Here's an example that highlights some of practical problems with an orientational approach. It comes from the New American School's large whole-school reform initiative of the late 90's. It comes from a teacher in a lower-socioeconomic school who was part of a whole school reform design.
She stated that many [students] came from unstructured home environments and thus needed more orderly classroom experiences.
[I]t would work probably better with a group of kids that are on grade level, that have a lot of self-control...If the come from a home where there is no structure, [and] they come into a classroom where there is no structure...that's the problem. But I really feel, and I might be wrong, that this works with a different population much better than what it has worked with our students.

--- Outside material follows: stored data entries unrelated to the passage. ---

(** Member access through a pointer. *)
Definition nxt (c : LRUCache) (p : Ptr) : option Ptr :=
  match p with PHead => head_next c | PTail => tail_next c | PKey k => match map_ c !! k with Some n => next n | None => None end end.
Definition prv (c : LRUCache) (p : Ptr) : option Ptr :=
  match p with PHead => head_prev c | PTail => tail_prev c | PKey k => match map_ c !! k with Some n => prev n | None => None end end.
Definition set_next (c : LRUCache) (p : Ptr) (q : option Ptr) : LRUCache :=
  match p with
  | PHead => mkLRU (capacity_ c) (size_ c) (map_ c) (head_prev c) q (tail_prev c) (tail_next c)
  | PTail => mkLRU (capacity_ c) (size_ c) (map_ c) (head_prev c) (head_next c) (tail_prev c) q
  | PKey k => mkLRU (capacity_ c) (size_ c) (alter (fun n => mkNode (key n) (val n) (prev n) q) k (map_ c))
                (head_prev c) (head_next c) (tail_prev c) (tail_next c)
  end.
Definition set_prev (c : LRUCache) (p : Ptr) (q : option Ptr) : LRUCache :=
  match p with
  | PHead => mkLRU (capacity_ c) (size_ c) (map_ c) q (head_next c) (tail_prev c) (tail_next c)
  | PTail => mkLRU (capacity_ c) (size_ c) (map_ c) (head_prev c) (head_next c) q (tail_next c)
  | PKey k => mkLRU (capacity_ c) (size_ c) (alter (fun n => mkNode (key n) (val n) q (next n)) k (map_ c))
                (head_prev c) (head_next c) (tail_prev c) (tail_next c)
  end.
Definition set_size (c : LRUCache) (s : Z) : LRUCache :=
  mkLRU (capacity_ c) s (map_ c) (head_prev c) (head_next c) (tail_prev c) (tail_next c).
Definition set_map (c : LRUCache) (m : gmap K Node) : LRUCache :=
  mkLRU (capacity_ c) (size_ c) m (head_prev c) (head_next c) (tail_prev c) (tail_next c).

Definition Detach (c : LRUCache) (node : Ptr) : LRUCache :=
  let c := match prv c node with Some p => set_next c p (nxt c node) | None => c end in
  let c := match nxt c node with Some n => set_prev c n (prv c node) | None => c end in
  let c := set_next (set_prev c node None) node None in
  set_size c (u64 (size_ c - 1)).

Definition Attach (c : LRUCache) (node : Ptr) : LRUCache :=
  let c := set_prev c node (Some PHead) in
  let c := set_next c node (head_next c) in
  let c := set_next c PHead (Some node) in
  let c := match nxt c node with Some n => set_prev c n (Some node) | None => c end in
  set_size c (u64 (size_ c + 1)).

Definition Full (c : LRUCache) : bool := (0 <? size_ c) && (capacity_ c <=? size_ c).
Definition Empty (c : LRUCache) : bool := size_ c =? 0.
Definition Contains (c : LRUCache) (k : K) : bool := bool_decide (is_Some (map_ c !! k)).

(** The evicted key, when there is one; a null or wrong tail pointer is undefined
    behaviour and gives nothing here. *)
Definition GetObsolete (c : LRUCache) : option K * LRUCache :=
  if Full c then
    match tail_prev c with
    | Some (PKey k) =>
        match map_ c !! k with
        | Some n => let c := Detach c (PKey k) in (Some (key n), set_map c (delete (key n) (map_ c)))
        | None => (None, c)
        end
    | _ => (None, c)
    end
  else (None, c).

(** The private Update.  [obs] tells whether the pointer to the evicted key is given
    (not null); the result has what is stored through it, if anything is. *)
Definition Update_ (c : LRUCache) (k : K) (v : V) (obs add_only silent_update : bool) : bool * option K * LRUCache :=
  if negb obs then (false, None, c)
  else if Contains c k then
    if add_only then (true, None, c)
    else
      let c := set_map c (alter (fun n => mkNode (key n) v (prev n) (next n)) k (map_ c)) in
      if silent_update then (false, None, c) else (true, None, Attach (Detach c (PKey k)) (PKey k))
  else
    let '(failed, evicted, c) :=
      if Full c then match GetObsolete c with (Some j, c) => (false, Some j, c) | (None, c) => (true, None, c) end else (false, None, c) in
    if (failed : bool) then (false, None, c)
    else
      let c := set_map c (<[k := mkNode k v None None]> (map_ c)) in
      (true, evicted, Attach c (PKey k)).

(** The callers that keep the evicted key in a variable of their own. *)
Definition returned (r : bool * option K * LRUCache) : bool * LRUCache := (r.1.1, r.2).
Definition Put (c : LRUCache) (k : K) (v : V) : bool * LRUCache := returned (Update_ c k v true false false).
Definition Update (c : LRUCache) (k : K) (v : V) : bool * LRUCache :=
  if negb (Contains c k) then (false, c) else returned (Update_ c k v true true false).
Definition UpdateSilently (c : LRUCache) (k : K) (v : V) : bool * LRUCache :=
  if negb (Contains c k) then (false, c) else returned (Update_ c k v true true true).
Definition Add (c : LRUCache) (k : K) (v : V) : bool * LRUCache := returned (Update_ c k v true true false).
Definition PutAndGetObsolete (c : LRUCache) (k : K) (v : V) (obs : bool) : bool * option K * LRUCache := Update_ c k v obs false false.
Definition AddAndGetObsolete (c : LRUCache) (k : K) (v : V) (obs : bool) : bool * option K * LRUCache := Update_ c k v obs true false.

Teachers at a CON [specific reform design type] school stated that their design units had to be "modified" to address their student's basic skill needs. (Berends, et. al. 2002, pp. 114)So, does this represent a small-group orientation which is concerned about customizing/optimizing things for the contexts of a particular group - say the disadvantaged students in the class. Or, does it represent a large-group orientation which is concerned about the hidden curriculum of institutionalized education - say student should learn the value of order and structure?
Obviously such dichotomous questions are ill-formed. First off, intentions matter much less than behaviour. Behaviour matters much less than fitness. Short-term fitness matters much less than long-term fitness which incorporates anti-fragility concerns.
Berends, M., Bodilly, S., Kirby, S. (2002). Facing the Challenges of Whole-School Reform: New American Schools After a Decade. RAND, Santa Monica California.